Another relevant aspect that can be investigated is the persistence of such a spatial topological ordering. As a matter of fact, looking to the granular pattern evolution with time we can immediately realize that granules tend to be born in the nearby sites of pre-existing granular structure. In order to visualize this aspect of the granulation pattern evolution we have constructed an image as the sum of DST images binarized following the procedure described in Sect. 3. Figure 14 shows a 3-d view of the resulting image (upper panel) along with a 2-d view (lower panel). The existence of a multipeaked structure of the resulting pattern from this image is a clear evidence of persistence in the granulation intensity field. We emphasize two aspects related to this persistence in binarized images: i) the persistent granular-like patterns reported in Figs. 6 and 7 are not due to particular bright intensity structures; ii) we found more than 30 local regions (zero points in the image) that are never sites of a granule.


  \begin{figure}
\par\includegraphics[width=16.4cm,clip]{H3893F17.eps}\end{figure} Figure 15: The evolution of the normalised information entropy H' by averaging DST images with time.

Figure 15 shows the evolution of the normalised information entropy H'(r) as evaluated by averaging the DST images with time.

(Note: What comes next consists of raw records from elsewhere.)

Lemma claims_fenced_witness :
  exists code, (fail_stage sample_r1 sample_claim "fatal" (at_second 4) true (sample_release sample_claimed).1).2 =
    Err (StageClaimConflict code).
Proof.
  assert (Hd : exists d, sample_claim_next sample_registered = (sample_claimed, Ok d) /\ decision_claim d = Some sample_claim).
  { unfold sample_claimed, sample_claim, sample_decision. destruct (sample_claim_next sample_registered) as [s' [d|e]] eqn:E.
    - exists d. split; [done|]. cbn. destruct (decision_claim d) eqn:Ed; [done|]. exfalso.
      assert (H : (match (sample_claim_next sample_registered).2 with Ok d => bool_decide (decision_claim d = None) | Err _ => true end) = false)
        by (vm_compute; reflexivity). rewrite E in H. cbn in H. by rewrite Ed in H.
    - exfalso. assert (H : is_ok (sample_claim_next sample_registered).2 = true) by (vm_compute; reflexivity). by rewrite E in H. }
  destruct Hd as (d & Hd & Hc).
  assert (Hu : exists r, sample_release sample_claimed = ((sample_release sample_claimed).1, Ok r)).
  { destruct (sample_release sample_claimed) as [s' [r|e]] eqn:E; [by exists r|]. exfalso.
    assert (H : is_ok (sample_release sample_claimed).2 = true) by (vm_compute; reflexivity). by rewrite E in H. }
  destruct Hu as (r & Hu).
  eapply (claims_fenced (U := unicode_sample) (D := pad_digest)
    sample_registered sample_r1 "r1" (at_second 2) (30 * SECOND) sample_input 3 false sample_claimed d sample_claim sample_claimed
    (sample_release sample_claimed).1 (sample_release sample_claimed).1 _ sample_registered_reachable); eauto.
  - apply sample_in_range. lia.
  - reflexivity.
  - eapply by_use; [|exact Hu]. apply use_release; [apply sample_in_range; lia | reflexivity].
  - reflexivity.
  - apply use_fail; [apply sample_in_range; lia | reflexivity].
Defined.
Lemma wp_registered self pipeline id type stages M :
  machine_ok M -> pipeline_post_init id type stages = Ok pipeline ->
  wp (try_except (now ← _now; on_ops (register request pipeline now))
        (fun e => match e with OperationConflict code => rejection request code | e => st_throw e end)
        (turns self (length (pl_stages pipeline) + 2) request)) M (run_post (pl_stages pipeline)).
Proof using valid L.
  intros Hm Hp. destruct (pipeline_stages_ok _ _ _ _ Hp) as [Hst _]. apply wp_try, wp_bind, wp_now; [|intros M1 _; by apply wp_throw].
  intros M1 now Hre1 _ Hn. apply wp_ops. intros s Hss. split; [apply rtc_once; by eapply step_register|]. intros M2 Hre2 Ho.
  pose proof (reach_ok _ _ Hm Hre1) as Hm1. pose proof (reach_ok _ _ Hm1 Hre2) as Hm2.
  destruct (op_steps_safe _ _ (proj1 Hm1) Hss) as [Hso _].
  destruct (register_safe s request pipeline now Hso valid Hst Hn) as (_ & He & Hok).
  destruct (register request pipeline now s).2 as [r|e].
  - destruct (Hok r eq_refl) as (Hr & _ & Hstages). assert (Hr2 : stored_record M2 r) by (unfold stored_record; by rewrite Ho).
    assert (Hrd : ready M2) by (split; [done | by exists r]). pose proof (stored_seen _ _ Hm2 Hr2) as Hs2.
    eapply wp_mono; [apply (wp_turns self _ M2 r Hrd Hs2); rewrite Hstages; lia|]. intros M3 [x|e] Hre3 Hx; [|done].
    right. split; [done|]. exists r. split; [by eapply seen_reach | done].
  - destruct (He e eq_refl) as (code & -> & Hc). eapply wp_mono; [by apply wp_rejection|].
    intros M3 [x|e] _ (_ & _ & Hx); [left; apply Hx | by subst].
Qed.
End Calls.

These plots clearly shows a temporal evolution of the secondary H'(r) maxima. The observed evolution could be related to the temporal emergence of structures and/or pattern at scales usually associated with mesogranulation. Since its discovery, the spatial and temporal characteristics related to mesogranulation have been difficult to determine accurately (Rieutord et al. 2000). Anyway, the typical spatial and temporal scales associated with mesogranulation range within length scale between 3 Mm and 10 Mm and time scales between 30 min and 6 h. In order to get some insight on mesogranulation from the normalised information entropy measure analysis we have investigated the change of the H'(r) with averaging time at three different range of scales reported in literature: 3.5-4.5 Mm (Lawrence et al. 2001), 4.0-7.0 Mm (Shine et al. 2000), and 5.0-10.0 Mm (November et al. 1981).

In Fig. 16 we report the evolution of the H'(r) percentage contribution $I_H(\Delta r)$ with averaging time $\Delta t$ in the three above mentioned ranges of scales, as defined according to the following expression:

 \begin{displaymath}%
I_H(\Delta r) = \frac{\int_{r_1}^{r_2}{H'(r){\rm d}r}}{\int_0^{r_{\rm M}} H'(r){\rm d}r}
\end{displaymath} (10)

where r1 and r2 are the extremes of the range of scales, and $r_{\rm M}$ is the maximum length scale here investigated ( $r_{\rm M} = 10$ Mm). This figure allows us to trace in time the statistical weight of the three selected ranges of scales. In detail, the $I_H(\Delta r)$ at  5.0-10.0 Mm shows a clear evolution with averaging time, the information entropy percentage contribution at the other two ranges of scales is nearly constant. This result suggests the existence of a spatial coherence with a characteristic time scale of $\sim$ $40 \div 60$ min at scales larger than 5.0 Mm.


  \begin{figure}
\includegraphics[width=8.8cm,clip]{H3893F18.eps}\end{figure} Figure 16: Percetange contribution to the overall information entropy H'(r) in three different range of scales $\Delta r$ as a function of averaging time $\Delta t$.


  \begin{figure}
\includegraphics[width=8.8cm,clip]{H3893F19.eps}\end{figure} Figure 17: The normalised information entropy H' (empty circles) for the DST binarized average intensity field. Solid line is the best fit using Eq. (7) with k=6. The dotted lines show the single contributions. Only contributions with maxima inside 10 Mm are shown for convenience.


  \begin{figure}
\includegraphics[width=8.8cm,clip]{H3893F20.eps}\end{figure} Figure 18: The peak positions of the H'(r) contributions versus odd numbers for THEMIS (solid circles) and DST (empty circles) average intensity fileds. The solid and dashed lines are linear fit for THEMIS and DST, respectively.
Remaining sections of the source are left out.